German-British concert pianist and teacher (1907-1983)

Hedwig Maximiliane Stein (1907-1983) was a German-British concert pianist and teacher at the Royal Northern College of Music. She was born in Jena, Thuringia, Germany on 21 October 1907 and died in Braintree, Essex, England on 11 June 1983 (aged 75).

==Biography==
Hedwig Stein was the daughter of Fritz Stein, German conductor and musicologist, Generalmusikdirektor in Kiel and then Director of the Musikhochschule in Berlin from 1933 to 1945. Her main childhood teacher was her mother Margarethe Stein, daughter of the Heidelberg surgeon and oncologist Vincenz Czerny and granddaughter of the physician Adolf Kussmaul. Stein's godfather was the composer Max Reger. Hedwig Stein's first concerts as a teenager were in various cities in Germany, often under the baton of her father.

In the early 1930s, Hedwig Stein embarked on her main piano studies at the Stern Conservatoire with James Kwast and Frieda Kwast-Hodapp in Berlin where her debut in March 1933 was attended by Edwin Fischer and Wilhelm Kempff. Stein was also introduced to the Russian Jewish émigré pianist Iso Elinson. After a rushed wedding, the couple fled from Germany in August 1933, their destination London.

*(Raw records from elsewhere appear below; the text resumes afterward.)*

(** * FlyweightTreeNode: a shallow embedding of
    [gallery-flyweight-tree/js/flyweight-tree-node.js]

    The tree is a heap of plain records linked by references
    ([children], [_parent], [_held]); FlyweightTreeNode instances are a
    second kind of object, each with a [_node] slot that the manager
    slides over one record at a time.  Methods are state transformers
    returning [option]: [None] stands for a run that does not return
    normally (a TypeError on [null]/[undefined], or a loop that never
    ends).

    The page is outside: [Y.one(selector)] is taken to find its element,
    and the requests made on it ([replaceClass], [setContent]) are
    written down in the [trace] of the state, as are the calls of the
    dynamic loader, which answers later through [_dynamicLoadReturn]. *)

From Stdlib Require Import ZArith Lia Ascii String.
From stdpp Require Import base option list gmap strings.

Local Open Scope Z_scope.

(** ** Values *)

(** Identity of a plain record of the configuration tree. *)
Abbreviation loc := nat (only parsing).
(** Identity of a FlyweightTreeNode instance. *)
Abbreviation wid := nat (only parsing).

(** The two kinds of objects whose references meet in this code.
    [===] and [Array.prototype.indexOf] compare them by identity. *)
Inductive obj :=
| ORecord (l : loc)
| OWrapper (w : wid).

Global Instance obj_eq_dec : EqDecision obj.
Proof. solve_decision. Defined.

(** JavaScript values as far as their truthiness is concerned. *)
Inductive jsval :=
| JUndefined
| JNull
| JBool (b : bool)
| JNum (n : Z)
| JStr (s : string)
| JObj (o : obj).

Global Instance jsval_eq_dec : EqDecision jsval.
Proof. solve_decision. Defined.

(** [!!v] *)
Definition truthy (v : jsval) : bool :=
  match v with
  | JUndefined | JNull => false
  | JBool b => b
  | JNum n => negb (n =? 0)
  | JStr s => negb (String.eqb s "")
  | JObj _ => true
  end.

(** An [id] is either given in the configuration or made by [Y.guid()]. *)
Inductive ident :=
| Named (s : string)
| Guid (n : nat).

Global Instance ident_eq_dec : EqDecision ident.
Proof. solve_decision. Defined.

(** The class-name constants.  Their string values are set outside the
    file; the code only ever passes them around. *)
Inductive cname :=
| CNAME_NODE
| CNAME_CHILDREN
| CNAME_COLLAPSED
| CNAME_EXPANDED
| CNAME_NOCHILDREN
| CNAME_FIRSTCHILD
| CNAME_LASTCHILD
| CNAME_LOADING.

Global Instance cname_eq_dec : EqDecision cname.
Proof. solve_decision. Defined.

(** ** The records of the configuration tree *)

Record record := Record {
  id : option ident;
  label : option string;
  template : option string;
  expanded : jsval;
  isLeaf : bool;
  children : option (list loc);
  _parent : option loc;
  _rendered : bool;
  _childrenRendered : bool;
  _held : option wid
}.

Global Instance record_eq_dec : EqDecision record.
Proof. solve_decision. Defined.

(** Field assignments [node.f = v]. *)
Definition set_id (v : option ident) (r : record) : record :=
  Record v (label r) (template r) (expanded r) (isLeaf r) (children r)
         (_parent r) (_rendered r) (_childrenRendered r) (_held r).
Definition set_expanded (v : jsval) (r : record) : record :=
  Record (id r) (label r) (template r) v (isLeaf r) (children r)
         (_parent r) (_rendered r) (_childrenRendered r) (_held r).
Definition set_isLeaf (v : bool) (r : record) : record :=
  Record (id r) (label r) (template r) (expanded r) v (children r)
         (_parent r) (_rendered r) (_childrenRendered r) (_held r).
Definition set_children (v : option (list loc)) (r : record) : record :=
  Record (id r) (label r) (template r) (expanded r) (isLeaf r) v
         (_parent r) (_rendered r) (_childrenRendered r) (_held r).
Definition set_parent (v : option loc) (r : record) : record :=
  Record (id r) (label r) (template r) (expanded r) (isLeaf r) (children r)
         v (_rendered r) (_childrenRendered r) (_held r).
Definition set_rendered (v : bool) (r : record) : record :=
  Record (id r) (label r) (template r) (expanded r) (isLeaf r) (children r)
         (_parent r) v (_childrenRendered r) (_held r).
Definition set_childrenRendered (v : bool) (r : record) : record :=
  Record (id r) (label r) (template r) (expanded r) (isLeaf r) (children r)
         (_parent r) (_rendered r) v (_held r).
Definition set_held (v : option wid) (r : record) : record :=
  Record (id r) (label r) (template r) (expanded r) (isLeaf r) (children r)
         (_parent r) (_rendered r) (_childrenRendered r) v.

(** ** What the node asks of the outside world *)

(** [Y.one(selector)]: the element of a node, or the element that holds
    its children. *)
Inductive selector :=
| ById (i : option ident)
| ChildrenOf (i : option ident).

Inductive event :=
| ReplaceClass (sel : selector) (old new : cname)
| SetContent (sel : selector) (markup : string)
| CallLoader (w : wid) (l : loc).

Global Instance selector_eq_dec : EqDecision selector.
Proof. solve_decision. Defined.
Global Instance event_eq_dec : EqDecision event.
Proof. solve_decision. Defined.

(** ** The state: records, node instances, the manager *)

Record state := State {
  nodes : gmap loc record;
  _node : gmap wid loc;
  pool : list wid;
  created : nat;
  dynamicLoader : bool;
  _tree : loc;
  guid : nat;
  trace : list event
}.

Definition set_nodes (v : gmap loc record) (st : state) : state :=
  State v (_node st) (pool st) (created st) (dynamicLoader st) (_tree st)
        (guid st) (trace st).
Definition set_node (v : gmap wid loc) (st : state) : state :=
  State (nodes st) v (pool st) (created st) (dynamicLoader st) (_tree st)
        (guid st) (trace st).
Definition set_pool (v : list wid) (st : state) : state :=
  State (nodes st) (_node st) v (created st) (dynamicLoader st) (_tree st)
        (guid st) (trace st).
Definition set_created (v : nat) (st : state) : state :=
  State (nodes st) (_node st) (pool st) v (dynamicLoader st) (_tree st)
        (guid st) (trace st).
Definition set_guid (v : nat) (st : state) : state :=
  State (nodes st) (_node st) (pool st) (created st) (dynamicLoader st)
        (_tree st) v (trace st).
Definition emit (e : event) (st : state) : state :=
  State (nodes st) (_node st) (pool st) (created st) (dynamicLoader st)
        (_tree st) (guid st) (trace st ++ [e]).

(** [node.f = v] on the record at [l]. *)
Definition update (l : loc) (f : record → record) (st : state) : state :=
  set_nodes (alter f l (nodes st)) st.

(** [this._node], then the record it refers to. *)
Definition bound_record (this : wid) (st : state) : option (loc * record) :=
  l ← _node st !! this; r ← nodes st !! l; Some (l, r).

(** [_slideTo]: [this._node = node; this._stateProxy = node] *)
Definition _slideTo (this : wid) (node : loc) (st : state) : state :=
  set_node (<[this := node]> (_node st)) st.

(** ** The manager's pool *)

(** Modelled from the spec: the manager's [_poolFetch] is missing from the
    sources.  A held record gives its pinned instance unchanged; otherwise
    an instance is popped from the free list, or made when the list is
    empty, and slid over the record. *)
Definition _poolFetch (l : loc) (st : state) : option (wid * state) :=
  r ← nodes st !! l;
  match _held r with
  | Some w => Some (w, st)
  | None =>
      match pool st with
      | w :: rest => Some (w, _slideTo w l (set_pool rest st))
      | [] =>
          let w := created st in
          Some (w, _slideTo w l (set_created (S w) st))
      end
  end.

(** Whether the record under the instance [w] is held. *)
Definition is_held (w : wid) (st : state) : bool :=
  match bound_record w st with
  | Some (_, r) => bool_decide (is_Some (_held r))
  | None => false
  end.

(** Modelled from the spec: the manager's [_poolReturn] is missing from the
    sources.  Nothing happens when the bound record is held; otherwise the
    instance is unbound and pushed on the free list. *)
Definition _poolReturn (w : wid) (st : state) : state :=
  if is_held w st then st
  else set_pool (w :: pool st) (set_node (delete w (_node st)) st).

(** ** Navigation *)

(** [hold]: [return (this._node._held = this)] *)
Definition hold (this : wid) (st : state) : option (wid * state) :=
  '(l, _) ← bound_record this st;
  Some (this, update l (set_held (Some this)) st).

(** [release] *)
Definition release (this : wid) (st : state) : option (wid * state) :=
  '(l, _) ← bound_record this st;
  Some (this, _poolReturn this (update l (set_held None) st)).

(** [getParent] *)
Definition getParent (this : wid) (st : state) : option (option wid * state) :=
  '(_, r) ← bound_record this st;
  match _parent r with
  | Some p => '(w, st') ← _poolFetch p st; Some (Some w, st')
  | None => Some (None, st)
  end.

(** [Array.prototype.indexOf]: the first position holding the very same
    value, or -1. *)
Fixpoint indexOf_from (i : Z) (x : obj) (arr : list obj) : Z :=
  match arr with
  | [] => -1
  | y :: rest => if decide (x = y) then i else indexOf_from (i + 1) x rest
  end.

During World War II, Stein gave around 700 lecture recitals together with Elinson, primarily in Sussex, before moving in 1946 to Manchester where they each held teaching posts at the Royal Manchester College of Music (now incorporated in the Royal Northern College of Music). Described by Michael Kennedy as ‘a brilliant pianist’, Stein's Wigmore Hall debut was on 5 January 1956. She performed in concert venues across the UK, in recitals, in a duo with Martin Milner, and occasionally as a soloist, as well as for the Council for the Encouragement of Music and the Arts and various charitable organisations. She also gave many BBC broadcasts. No recordings survive. Stein's pupils at the RNCM included the composer and conductor Peter Maxwell Davies and the musicologist Professor Nigel Simeone.